▸ THE PROBLEM
Each line from the one containing "rewrite sorted_by_count_desc_Permutation. apply" through the last line of the records below is to be repeated as written, with nothing added.

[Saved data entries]
★ ★ ★

(** X6. Digests of joined batches.  The digest of two batches put one
    after the other has the action items of the first followed by those of
    the second, the sum of the two totals, and a date range that starts
    where the second batch's range starts and ends where the first batch's
    range ends. *)
Theorem create_digest_of_joined_batches :
  ∀ (emails1 emails2 : list Summarizer.email) (a1 a2 : list str)
    (s1 t1 s2 t2 : option str) (n1 n2 : nat),
    Summarizer.create_digest emails1 !! "action_items"%string = Some (VStrs a1) →
    Summarizer.create_digest emails2 !! "action_items"%string = Some (VStrs a2) →
    Summarizer.create_digest emails1 !! "date_range"%string = Some (VDateRange s1 t1) →
    Summarizer.create_digest emails2 !! "date_range"%string = Some (VDateRange s2 t2) →
    Summarizer.create_digest emails1 !! "total_emails"%string = Some (VInt n1) →
    Summarizer.create_digest emails2 !! "total_emails"%string = Some (VInt n2) →
    Summarizer.create_digest (emails1 ++ emails2) !! "action_items"%string
      = Some (VStrs (a1 ++ a2)) ∧
    Summarizer.create_digest (emails1 ++ emails2) !! "date_range"%string
      = Some (VDateRange s2 t1) ∧
    Summarizer.create_digest (emails1 ++ emails2) !! "total_emails"%string
      = Some (VInt (n1 + n2)).
Proof.
  intros e1 e2 a1 a2 s1 t1 s2 t2 n1 n2 Ha1 Ha2 Hd1 Hd2 Hn1 Hn2.
  assert (e1 ≠ []) as He1 by (by intros ->).
  assert (e2 ≠ []) as He2 by (by intros ->).
  assert (e1 ++ e2 ≠ []) as He by (by destruct e1).
  rewrite summarizer_digest_action_items in Ha1, Ha2 |- * by done.
  rewrite summarizer_digest_date_range in Hd1, Hd2 |- * by done.
  rewrite summarizer_digest_total in Hn1, Hn2 |- * by done.
  injection Ha1 as <-. injection Ha2 as <-.
  injection Hd1 as <- <-. injection Hd2 as <- <-.
  injection Hn1 as <-. injection Hn2 as <-.
  split_and!.
  - by rewrite map_app, concat_app.
  - rewrite last_app, head_app.
    destruct (last e2) eqn:E2; [|by apply last_None in E2].
    destruct (head e1) eqn:E1; [done|by apply head_None in E1].
  - by rewrite length_app.
Qed.

Lemma create_digest_of_joined_batches_witness :
  Summarizer.create_digest
    ([summarizer_email (py "A") []] ++ [summarizer_email (py "B") []])
    !! "total_emails"%string = Some (VInt (1 + 1)).
Proof.
  apply (create_digest_of_joined_batches
           [summarizer_email (py "A") []] [summarizer_email (py "B") []]
           [] [] (Some (py "Unknown Date")) (Some (py "Unknown Date"))
           (Some (py "Unknown Date")) (Some (py "Unknown Date")) 1 1);
    reflexivity.
Defined.

Section TopFacts.

Lemma ranking_head_max (keys : list str) (l : list (str * nat)) :
  keys ≠ [] → ranking keys l →
  ∃ k n rest, l = (k, n) :: rest ∧ k ∈ keys ∧ n = count_of k keys ∧
              (0 < n)%nat ∧ ∀ k', (count_of k' keys ≤ n)%nat.
Proof.
  intros Hne (_ & Hin & Hsorted).
  destruct l as [|[k n] rest].
  { destruct keys as [|k0 keys]; [done|].
    assert ((k0, count_of k0 (k0 :: keys)) ∈ @nil (str * nat)) as H
      by (apply Hin; split; [apply list_elem_of_here|done]).
    by apply elem_of_nil in H. }
  exists k, n, rest. split; [done|].
  destruct (proj1 (Hin k n) (list_elem_of_here _ _)) as [Hk Hn].
  split_and!; [done..| |].
  - subst n. by apply count_of_pos.
  - intros k'. destruct (decide (k' ∈ keys)) as [Hk'|Hk'].
    + assert ((k', count_of k' keys) ∈ (k, n) :: rest) as H by (by apply Hin).
      apply elem_of_cons in H as [[= -> <-]|H]; [done|].
      apply StronglySorted_inv in Hsorted as [_ Hall].
      rewrite Forall_forall in Hall. specialize (Hall _ H).
      unfold ranks_before in Hall. simpl in Hall. lia.
    + rewrite count_of_not_elem by done. lia.
Qed.

Lemma first_seen_length (xs : list str) :
  length (first_seen xs) = size (list_to_set xs : gset str).
Proof.
  unfold size, set_size. simpl. apply Permutation_length, NoDup_Permutation.
  - apply first_seen_NoDup.
  - apply NoDup_elements.
  - intros k. by rewrite first_seen_elem, elem_of_elements, elem_of_list_to_set.
Qed.

Lemma top_counts (n : nat) (xs : list str) :
  length (take n (sorted_by_count_desc (count_into [] xs)))
    = (n `min` size (list_to_set xs : gset str))%nat ∧
  (sum_list (take n (sorted_by_count_desc (count_into [] xs))).*2 ≤ length xs)%nat ∧
  ((size (list_to_set xs : gset str) ≤ n)%nat →
   sum_list (take n (sorted_by_count_desc (count_into [] xs))).*2 = length xs).
Proof.
  assert (length (sorted_by_count_desc (count_into [] xs))
          = size (list_to_set xs : gset str)) as Hlen.
  { rewrite sorted_by_count_desc_Permutation, <-first_seen_length.
    by rewrite count_into_first_seen, length_map. }
  assert (sum_list (sorted_by_count_desc (count_into [] xs)).*2 = length xs) as Hsum.
  { rewrite sorted_by_count_desc_Permutation. apply count_into_histogram. }
  split_and!.
  - by rewrite length_take, Hlen.
  - rewrite fmap_take, <-Hsum. apply sum_list_take.
  - intros Hle. rewrite take_ge by lia. done.
Qed.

★ ★ ★

▸ EXERCISE OUTPUT
  { rewrite sorted_by_count_desc_Permutation. apply count_into_histogram. }
  split_and!.
  - by rewrite length_take, Hlen.
  - rewrite fmap_take, <-Hsum. apply sum_list_take.
  - intros Hle. rewrite take_ge by lia. done.
Qed.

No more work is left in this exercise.